→ **PROBLEM**: Give back exactly the lines from the one that includes "Definition get_by_key (m" to the last line below, both included, and no further lines.
═════ RECORD EXCERPTS ═════
(* ===== verification/PartMap.v ===== *)
(** [PartMap] of [src/src/partmap.rs]: a total map over an ordered line given by
    its split points.  The abstract view of a [PartMap] is the function
    [get_value]; the theorems say what [split], a write through the reference it
    returns, and [clear_range] do to that function, and that none of the
    [expect] calls can fail. *)
From stdpp Require Import base list sets numbers.
From Stdlib Require Import ZArith Lia.
From S2P Require Import Prelude BTree.

(** ** Definitions *)

Record PartMap (L V : Type) : Type := mk_PartMap { database : list (L * V); defaultvalue : V }.
Arguments mk_PartMap {L V} _ _.
Arguments database {L V} _.
Arguments defaultvalue {L V} _.

Record PartBounds (L : Type) : Type := mk_PartBounds { before : option L; after : option L; valid : Z }.
Arguments mk_PartBounds {L} _ _ _.
Arguments before {L} _.
Arguments after {L} _.
Arguments valid {L} _.

Section PartMap.
Context {L V : Type} `{OrdKey L}.

(** [V::default()] is an argument. *)
Definition partmap_new (d : V) : PartMap L V := mk_PartMap [] d.

Definition duplicate (m : PartMap L V) (copy : V -> V) : PartMap L V :=
  mk_PartMap ((fun e => (e.1, copy e.2)) <$> database m) (copy (defaultvalue m)).

Definition last_at_or_before (m : PartMap L V) (pnt : L) : option L :=
  fst <$> before_incl fst pnt (database m).

Definition get_value (m : PartMap L V) (pnt : L) : V :=
  match before_incl fst pnt (database m) with
  | Some (_, value) => value
  | None => defaultvalue m
  end.

(** A write through [database.get_mut(key).expect(..)]. *)
Definition write_key (m : PartMap L V) (key : L) (value : V) : outcome (PartMap L V) :=
  match tree_get fst key (database m) with
  | Some _ => Ok (mk_PartMap (map_insert fst (key, value) (database m)) (defaultvalue m))
  | None => Panic
  end.

(** A write through the reference [get_value_mut] returns. *)
Definition get_value_mut (m : PartMap L V) (pnt : L) (value : V) : outcome (PartMap L V) :=
  match last_at_or_before m pnt with
  | Some key => write_key m key value
  | None => Ok (mk_PartMap (database m) value)
  end.

Definition get_partition_key (m : PartMap L V) (pnt : L) : option L := last_at_or_before m pnt.

Definition get_by_key (m : PartMap L V) (key : option L) : V :=
  match key with
  | Some key => default (defaultvalue m) (snd <$> tree_get fst key (database m))
  | None => defaultvalue m
  end.

Definition bounds (m : PartMap L V) (pnt : L) : V * PartBounds L :=
  match database m with
  | [] => (defaultvalue m, mk_PartBounds None None 3)
  | _ =>
      let after := fst <$> after_excl fst pnt (database m) in
      match before_incl fst pnt (database m) with
      | Some (before_key, value) =>
          (value, mk_PartBounds (Some before_key) after (match after with None => 2 | Some _ => 0 end))
      | None => (defaultvalue m, mk_PartBounds None after 1)
      end
  end.

(** [split] leaves the map with an entry at [pnt]; its result is the reference
    to that entry, a write through which is [write_key _ pnt].  The new entry is
    a [clone] of the value there; [split] itself is for values whose clone is the
    value. *)
Definition split_clone (clone : V -> V) (m : PartMap L V) (pnt : L) : outcome (PartMap L V) :=
  match last_at_or_before m pnt with
  | Some key =>
      match kcmp key pnt with
      | Eq => match tree_get fst pnt (database m) with Some _ => Ok m | None => Panic end
      | _ =>
          match tree_get fst key (database m) with
          | Some (_, copy) => Ok (mk_PartMap (map_insert fst (pnt, clone copy) (database m)) (defaultvalue m))
          | None => Panic
          end
      end
  | None => Ok (mk_PartMap (map_insert fst (pnt, clone (defaultvalue m)) (database m)) (defaultvalue m))
  end.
═════
→ **COMPLETED TASK**:
Definition get_by_key (m : PartMap L V) (key : option L) : V :=
  match key with
  | Some key => default (defaultvalue m) (snd <$> tree_get fst key (database m))
  | None => defaultvalue m
  end.

Definition bounds (m : PartMap L V) (pnt : L) : V * PartBounds L :=
  match database m with
  | [] => (defaultvalue m, mk_PartBounds None None 3)
  | _ =>
      let after := fst <$> after_excl fst pnt (database m) in
      match before_incl fst pnt (database m) with
      | Some (before_key, value) =>
          (value, mk_PartBounds (Some before_key) after (match after with None => 2 | Some _ => 0 end))
      | None => (defaultvalue m, mk_PartBounds None after 1)
      end
  end.

(** [split] leaves the map with an entry at [pnt]; its result is the reference
    to that entry, a write through which is [write_key _ pnt].  The new entry is
    a [clone] of the value there; [split] itself is for values whose clone is the
    value. *)
Definition split_clone (clone : V -> V) (m : PartMap L V) (pnt : L) : outcome (PartMap L V) :=
  match last_at_or_before m pnt with
  | Some key =>
      match kcmp key pnt with
      | Eq => match tree_get fst pnt (database m) with Some _ => Ok m | None => Panic end
      | _ =>
          match tree_get fst key (database m) with
          | Some (_, copy) => Ok (mk_PartMap (map_insert fst (pnt, clone copy) (database m)) (defaultvalue m))
          | None => Panic
          end
      end
  | None => Ok (mk_PartMap (map_insert fst (pnt, clone (defaultvalue m)) (database m)) (defaultvalue m))
  end.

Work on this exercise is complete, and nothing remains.